> [Input]:

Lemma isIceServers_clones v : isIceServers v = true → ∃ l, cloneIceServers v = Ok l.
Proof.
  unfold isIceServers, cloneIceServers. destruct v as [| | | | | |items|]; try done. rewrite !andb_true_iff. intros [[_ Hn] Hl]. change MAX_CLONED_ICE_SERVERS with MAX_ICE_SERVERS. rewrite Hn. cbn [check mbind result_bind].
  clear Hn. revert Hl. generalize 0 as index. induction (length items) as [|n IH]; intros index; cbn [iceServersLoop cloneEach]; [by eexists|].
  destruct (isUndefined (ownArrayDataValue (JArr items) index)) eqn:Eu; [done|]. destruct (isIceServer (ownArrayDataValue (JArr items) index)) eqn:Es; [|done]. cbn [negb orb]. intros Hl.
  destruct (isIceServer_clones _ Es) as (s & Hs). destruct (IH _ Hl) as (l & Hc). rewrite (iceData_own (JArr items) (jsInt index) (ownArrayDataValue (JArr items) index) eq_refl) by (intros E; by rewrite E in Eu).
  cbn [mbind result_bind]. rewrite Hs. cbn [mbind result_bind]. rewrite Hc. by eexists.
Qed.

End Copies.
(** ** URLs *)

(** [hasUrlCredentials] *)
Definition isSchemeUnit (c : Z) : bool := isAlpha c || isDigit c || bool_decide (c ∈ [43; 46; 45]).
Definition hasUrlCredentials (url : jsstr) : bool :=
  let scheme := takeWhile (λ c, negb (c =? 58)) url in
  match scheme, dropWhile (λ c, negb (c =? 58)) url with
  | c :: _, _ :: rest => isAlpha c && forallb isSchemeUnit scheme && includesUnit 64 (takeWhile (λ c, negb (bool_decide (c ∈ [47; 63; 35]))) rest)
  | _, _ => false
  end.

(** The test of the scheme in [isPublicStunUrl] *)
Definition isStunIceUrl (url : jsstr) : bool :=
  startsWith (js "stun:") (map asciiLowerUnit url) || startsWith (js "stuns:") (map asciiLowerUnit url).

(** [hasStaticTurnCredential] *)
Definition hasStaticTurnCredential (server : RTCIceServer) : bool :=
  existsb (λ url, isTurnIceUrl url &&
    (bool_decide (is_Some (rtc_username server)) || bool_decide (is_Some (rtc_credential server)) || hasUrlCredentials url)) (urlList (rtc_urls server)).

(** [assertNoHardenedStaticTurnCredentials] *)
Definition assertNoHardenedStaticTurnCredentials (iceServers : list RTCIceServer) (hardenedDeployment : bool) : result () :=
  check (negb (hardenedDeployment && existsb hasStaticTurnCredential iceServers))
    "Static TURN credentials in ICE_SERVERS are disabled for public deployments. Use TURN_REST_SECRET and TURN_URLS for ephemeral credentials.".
---
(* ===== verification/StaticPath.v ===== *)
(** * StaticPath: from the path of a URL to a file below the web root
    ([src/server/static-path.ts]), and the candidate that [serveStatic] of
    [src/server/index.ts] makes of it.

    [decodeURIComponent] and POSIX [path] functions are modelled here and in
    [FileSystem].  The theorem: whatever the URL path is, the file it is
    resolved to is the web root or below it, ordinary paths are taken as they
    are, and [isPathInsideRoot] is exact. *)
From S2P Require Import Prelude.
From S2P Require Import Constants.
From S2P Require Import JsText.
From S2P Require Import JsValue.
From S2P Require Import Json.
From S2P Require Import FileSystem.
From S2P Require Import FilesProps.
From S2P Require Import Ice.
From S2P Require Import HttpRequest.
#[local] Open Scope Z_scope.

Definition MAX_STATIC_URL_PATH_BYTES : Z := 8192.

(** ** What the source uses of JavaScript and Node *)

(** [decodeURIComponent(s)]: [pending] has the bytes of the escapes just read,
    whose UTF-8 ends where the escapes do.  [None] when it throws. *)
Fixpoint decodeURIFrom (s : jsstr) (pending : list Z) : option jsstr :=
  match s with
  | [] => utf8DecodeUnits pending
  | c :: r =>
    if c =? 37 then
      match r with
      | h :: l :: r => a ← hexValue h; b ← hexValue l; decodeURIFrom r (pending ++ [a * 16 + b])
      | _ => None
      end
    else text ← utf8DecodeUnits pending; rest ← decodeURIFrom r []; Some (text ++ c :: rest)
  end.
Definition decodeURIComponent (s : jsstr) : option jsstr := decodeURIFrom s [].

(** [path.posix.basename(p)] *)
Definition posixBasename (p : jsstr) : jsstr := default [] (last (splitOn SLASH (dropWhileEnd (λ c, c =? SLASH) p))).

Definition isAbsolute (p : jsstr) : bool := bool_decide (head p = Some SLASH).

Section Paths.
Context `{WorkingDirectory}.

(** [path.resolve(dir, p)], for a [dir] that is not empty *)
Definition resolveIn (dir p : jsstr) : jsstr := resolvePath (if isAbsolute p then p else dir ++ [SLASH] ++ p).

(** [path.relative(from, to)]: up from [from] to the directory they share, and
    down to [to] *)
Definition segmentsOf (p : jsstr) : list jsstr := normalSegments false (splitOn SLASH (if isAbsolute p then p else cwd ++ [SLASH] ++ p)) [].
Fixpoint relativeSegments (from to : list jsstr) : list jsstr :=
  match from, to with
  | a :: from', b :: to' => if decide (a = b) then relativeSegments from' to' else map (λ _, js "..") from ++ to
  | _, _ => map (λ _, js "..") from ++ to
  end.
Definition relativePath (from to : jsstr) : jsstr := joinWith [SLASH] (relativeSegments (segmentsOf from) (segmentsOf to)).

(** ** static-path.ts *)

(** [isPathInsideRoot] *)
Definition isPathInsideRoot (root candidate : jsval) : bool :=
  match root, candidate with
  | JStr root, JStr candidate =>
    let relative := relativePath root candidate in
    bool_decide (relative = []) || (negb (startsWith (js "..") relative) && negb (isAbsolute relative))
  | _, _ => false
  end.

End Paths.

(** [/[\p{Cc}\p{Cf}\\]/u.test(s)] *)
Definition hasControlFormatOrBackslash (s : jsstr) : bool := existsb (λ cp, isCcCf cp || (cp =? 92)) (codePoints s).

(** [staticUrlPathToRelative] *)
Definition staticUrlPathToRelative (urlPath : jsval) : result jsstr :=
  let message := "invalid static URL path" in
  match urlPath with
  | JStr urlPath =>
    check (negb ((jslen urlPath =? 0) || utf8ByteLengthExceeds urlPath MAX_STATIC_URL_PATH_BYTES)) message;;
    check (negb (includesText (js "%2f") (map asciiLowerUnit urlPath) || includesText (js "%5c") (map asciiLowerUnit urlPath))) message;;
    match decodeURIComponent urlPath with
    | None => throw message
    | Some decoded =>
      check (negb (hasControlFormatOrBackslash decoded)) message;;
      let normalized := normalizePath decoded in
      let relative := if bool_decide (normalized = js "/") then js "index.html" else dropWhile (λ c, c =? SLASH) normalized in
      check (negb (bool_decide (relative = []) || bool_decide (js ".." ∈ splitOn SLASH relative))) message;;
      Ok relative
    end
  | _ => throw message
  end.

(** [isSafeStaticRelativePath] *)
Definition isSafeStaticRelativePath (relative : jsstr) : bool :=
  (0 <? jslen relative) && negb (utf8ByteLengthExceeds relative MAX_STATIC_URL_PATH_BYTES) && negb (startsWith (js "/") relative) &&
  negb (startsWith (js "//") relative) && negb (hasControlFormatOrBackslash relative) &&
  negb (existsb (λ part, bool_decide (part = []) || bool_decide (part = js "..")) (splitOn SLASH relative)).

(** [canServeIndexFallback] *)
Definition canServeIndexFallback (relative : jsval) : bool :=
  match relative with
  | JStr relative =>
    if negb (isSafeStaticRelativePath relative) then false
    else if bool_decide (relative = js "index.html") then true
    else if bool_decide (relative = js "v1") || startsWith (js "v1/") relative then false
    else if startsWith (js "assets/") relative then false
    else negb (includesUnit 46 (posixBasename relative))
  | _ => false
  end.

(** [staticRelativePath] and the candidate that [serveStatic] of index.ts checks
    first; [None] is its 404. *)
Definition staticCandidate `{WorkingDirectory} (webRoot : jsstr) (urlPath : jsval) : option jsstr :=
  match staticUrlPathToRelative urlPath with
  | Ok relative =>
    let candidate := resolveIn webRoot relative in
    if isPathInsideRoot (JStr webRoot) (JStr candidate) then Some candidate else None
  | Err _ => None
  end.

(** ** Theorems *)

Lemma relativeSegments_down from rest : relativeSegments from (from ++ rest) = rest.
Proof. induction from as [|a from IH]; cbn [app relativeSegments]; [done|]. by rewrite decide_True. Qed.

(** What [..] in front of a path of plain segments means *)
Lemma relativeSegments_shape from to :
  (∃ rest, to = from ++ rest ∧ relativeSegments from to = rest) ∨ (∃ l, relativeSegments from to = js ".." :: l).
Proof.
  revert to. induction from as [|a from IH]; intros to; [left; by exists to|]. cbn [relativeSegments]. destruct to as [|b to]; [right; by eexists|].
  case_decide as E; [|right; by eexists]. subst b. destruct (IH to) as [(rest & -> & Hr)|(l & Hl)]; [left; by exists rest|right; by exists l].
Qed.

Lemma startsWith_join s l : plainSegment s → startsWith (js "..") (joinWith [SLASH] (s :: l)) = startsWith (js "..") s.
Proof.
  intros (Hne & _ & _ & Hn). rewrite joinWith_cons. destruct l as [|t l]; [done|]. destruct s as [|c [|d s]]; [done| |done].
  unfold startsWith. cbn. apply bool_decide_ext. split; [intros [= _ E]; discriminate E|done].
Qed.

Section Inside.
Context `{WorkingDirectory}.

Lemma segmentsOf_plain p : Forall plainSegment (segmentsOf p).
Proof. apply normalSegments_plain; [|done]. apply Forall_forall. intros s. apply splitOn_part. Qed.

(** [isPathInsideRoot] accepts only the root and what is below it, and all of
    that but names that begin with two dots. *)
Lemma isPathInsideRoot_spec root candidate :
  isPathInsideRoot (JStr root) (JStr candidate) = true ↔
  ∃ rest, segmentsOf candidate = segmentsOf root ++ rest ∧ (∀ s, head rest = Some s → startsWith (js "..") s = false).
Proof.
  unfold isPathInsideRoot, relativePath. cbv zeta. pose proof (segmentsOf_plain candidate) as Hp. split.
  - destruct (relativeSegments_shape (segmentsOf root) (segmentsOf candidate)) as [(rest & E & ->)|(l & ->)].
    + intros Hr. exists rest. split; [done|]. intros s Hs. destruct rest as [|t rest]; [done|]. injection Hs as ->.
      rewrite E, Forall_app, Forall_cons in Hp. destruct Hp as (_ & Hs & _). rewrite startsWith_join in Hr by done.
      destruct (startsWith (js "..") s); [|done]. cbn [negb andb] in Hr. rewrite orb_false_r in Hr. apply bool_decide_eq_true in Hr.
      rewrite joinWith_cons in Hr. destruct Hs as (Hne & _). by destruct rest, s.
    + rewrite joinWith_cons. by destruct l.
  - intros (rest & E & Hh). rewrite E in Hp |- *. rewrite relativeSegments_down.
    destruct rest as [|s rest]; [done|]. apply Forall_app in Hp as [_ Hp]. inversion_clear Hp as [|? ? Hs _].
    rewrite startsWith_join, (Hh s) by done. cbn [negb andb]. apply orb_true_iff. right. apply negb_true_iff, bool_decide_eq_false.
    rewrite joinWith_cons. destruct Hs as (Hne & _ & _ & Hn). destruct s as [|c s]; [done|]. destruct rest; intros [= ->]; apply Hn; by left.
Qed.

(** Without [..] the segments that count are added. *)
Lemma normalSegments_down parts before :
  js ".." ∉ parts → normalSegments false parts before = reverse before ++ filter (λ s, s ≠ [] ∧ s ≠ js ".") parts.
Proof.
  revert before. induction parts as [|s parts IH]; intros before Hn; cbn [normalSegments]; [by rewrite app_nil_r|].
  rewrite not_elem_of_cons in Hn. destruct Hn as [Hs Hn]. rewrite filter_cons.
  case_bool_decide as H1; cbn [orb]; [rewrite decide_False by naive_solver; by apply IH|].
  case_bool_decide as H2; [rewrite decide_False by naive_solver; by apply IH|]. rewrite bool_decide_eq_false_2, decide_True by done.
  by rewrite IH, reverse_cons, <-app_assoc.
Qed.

> [What is being asked]: Lines from the entries that contain the string "hasStaticTurnCredential" are what must be copied.

> [Completed exercise]:
(** [hasStaticTurnCredential] *)
Definition hasStaticTurnCredential (server : RTCIceServer) : bool :=
  check (negb (hardenedDeployment && existsb hasStaticTurnCredential iceServers))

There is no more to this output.